WHAT IS NEEDED:
Retype, exactly as they appear below, the lines between the line holding "are integers; an" and the line holding "JArr l => match", both ends included.

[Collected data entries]

(** * bamboo_api: the Bamboo web-service client, embedded and verified

    A shallow embedding of [bamboo_api/api.py] (class [BambooAPIClient]).
    Python values, the HTTP session and the parsed HTML tree are modelled
    as data; generators are modelled by the trace of what they do when
    they are iterated to the end: the requests they issue, the items they
    yield, and how they finish. *)

From stdpp Require Import gmap strings list pretty.
From Stdlib Require Import ZArith Lia Ascii.

Local Open Scope string_scope.
Local Open Scope Z_scope.
Local Open Scope list_scope.
Local Set Warnings "-register-all".

(** ** Python values and exceptions *)

(** The exceptions the client can end with.  [PyException] is the bare
    [Exception(res.reason)] of the request primitives; [ValueError] keeps
    the argument tuple it was built with. *)
Inductive exn :=
  | PyException (reason : string)
  | ValueError (args : list string)
  | JSONDecodeError
  | KeyError (key : string)
  | TypeError
  | IndexError.

Inductive result (A : Type) :=
  | Ok (a : A)
  | Raise (e : exn).
Arguments Ok {A} a.
Arguments Raise {A} e.

Definition rbind {A B} (r : result A) (k : A → result B) : result B :=
  match r with
  | Ok a => k a
  | Raise e => Raise e
  end.

(** A decoded JSON document, as [Response.json()] hands it over.  Numbers
    are integers; an object is the association list of its members. *)
Inductive json :=
  | JNull
  | JBool (b : bool)
  | JNum (z : Z)
  | JStr (s : string)
  | JArr (l : list json)
  | JObj (members : list (string * json)).

Fixpoint assoc {A} (k : string) (l : list (string * A)) : option A :=
  match l with
  | [] => None
  | (k', v) :: l' => if decide (k = k') then Some v else assoc k l'
  end.

(** [v[k]] on a decoded document. *)
Definition getitem (v : json) (k : string) : result json :=
  match v with
  | JObj ms => match assoc k ms with Some x => Ok x | None => Raise (KeyError k) end
  | _ => Raise TypeError
  end.

(** The integer a value stands for in [<] and [+=] against an int
    ([True] and [False] are the ints 1 and 0). *)
Definition as_int (v : json) : result Z :=
  match v with
  | JNum z => Ok z
  | JBool b => Ok (if b then 1 else 0)
  | _ => Raise TypeError
  end.

(** Truth value, as [while size:] tests it. *)
Definition truthy (v : json) : bool :=
  match v with
  | JNull => false
  | JBool b => b
  | JNum z => negb (Z.eqb z 0)
  | JStr s => negb (String.eqb s "")
  | JArr l => match l with [] => false | _ => true end
  | JObj l => match l with [] => false | _ => true end
  end.

Fixpoint chars (s : string) : list string :=
  match s with
  | EmptyString => []
  | String a s' => String a EmptyString :: chars s'
  end.

(** What [for r in v] runs through. *)
Definition py_iter (v : json) : result (list json) :=
  match v with
  | JArr l => Ok l
  | JStr s => Ok (JStr <$> chars s)
  | JObj ms => Ok ((λ kv, JStr kv.1) <$> ms)
  | _ => Raise TypeError
  end.

(** [l[i]] on a list, negative indices counting from the end. *)
Definition py_index {A} (l : list A) (i : Z) : result A :=
  let j := if Z.leb 0 i then i else Z.of_nat (length l) + i in
  if Z.ltb j 0 then Raise IndexError
  else match l !! Z.to_nat j with
       | Some x => Ok x
       | None => Raise IndexError
       end.

(** [sep.join(l)] *)
Fixpoint str_join (sep : string) (l : list string) : string :=
  match l with
  | [] => ""
  | [x] => x
  | x :: l' => x +:+ sep +:+ str_join sep l'
  end.

(** ** The HTTP session *)

Inductive verb := GET | POST | PUT.

(** A value of the query-string dict. *)
Inductive qsval :=
  | QInt (z : Z)
  | QStr (s : string)
  | QBool (b : bool).

Record request := {
  meth : verb;
  url : string;
  params : gmap string qsval;
  headers : list (string * string);
  data : gmap string string
}.

Record response := {
  status_code : Z;
  reason : string;
  text : string;
  json_body : option json   (* [None]: the body does not decode *)
}.

(** The session together with the server behind it: the answer to the
    [n]-th request of an iteration ([n] counts the requests issued before
    it), so that a server may answer the same request differently later. *)
Definition session := nat → request → response.

Definition accept_json : list (string * string) := [("Accept", "application/json")].

(** [params or {}] *)
Definition or_empty {V} (m : option (gmap string V)) : gmap string V :=
  default ∅ m.

Definition get_request (u : string) (ps : option (gmap string qsval)) : request :=
  {| meth := GET; url := u; params := or_empty ps; headers := accept_json; data := ∅ |}.

Definition post_request (u : string) (ps : option (gmap string qsval))
    (d : option (gmap string string)) : request :=
  {| meth := POST; url := u; params := or_empty ps; headers := accept_json;
     data := or_empty d |}.

Definition put_request (u : string) (ps : option (gmap string qsval)) : request :=
  {| meth := PUT; url := u; params := or_empty ps; headers := accept_json; data := ∅ |}.

Definition check_status (res : response) : result response :=
  if decide (status_code res ≠ 200) then Raise (PyException (reason res)) else Ok res.

Definition _get_response (sess : session) (n : nat) (u : string)
    (ps : option (gmap string qsval)) : result response :=
  let res := sess n (get_request u ps) in
  check_status res.

Definition _post_response (sess : session) (n : nat) (u : string)
    (ps : option (gmap string qsval)) (d : option (gmap string string)) : result response :=
  let res := sess n (post_request u ps d) in
  check_status res.

Definition _put_response (sess : session) (n : nat) (u : string)
    (ps : option (gmap string qsval)) : result response :=
  let res := sess n (put_request u ps) in
  check_status res.

(** [Response.json()] *)
Definition json_of (res : response) : result json :=
  match json_body res with
  | Some j => Ok j
  | None => Raise JSONDecodeError
  end.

FINAL ANSWER:
    are integers; an object is the association list of its members. *)
Inductive json :=
  | JNull
  | JBool (b : bool)
  | JNum (z : Z)
  | JStr (s : string)
  | JArr (l : list json)
  | JObj (members : list (string * json)).

Fixpoint assoc {A} (k : string) (l : list (string * A)) : option A :=
  match l with
  | [] => None
  | (k', v) :: l' => if decide (k = k') then Some v else assoc k l'
  end.

(** [v[k]] on a decoded document. *)
Definition getitem (v : json) (k : string) : result json :=
  match v with
  | JObj ms => match assoc k ms with Some x => Ok x | None => Raise (KeyError k) end
  | _ => Raise TypeError
  end.

(** The integer a value stands for in [<] and [+=] against an int
    ([True] and [False] are the ints 1 and 0). *)
Definition as_int (v : json) : result Z :=
  match v with
  | JNum z => Ok z
  | JBool b => Ok (if b then 1 else 0)
  | _ => Raise TypeError
  end.

(** Truth value, as [while size:] tests it. *)
Definition truthy (v : json) : bool :=
  match v with
  | JNull => false
  | JBool b => b
  | JNum z => negb (Z.eqb z 0)
  | JStr s => negb (String.eqb s "")
  | JArr l => match l with [] => false | _ => true end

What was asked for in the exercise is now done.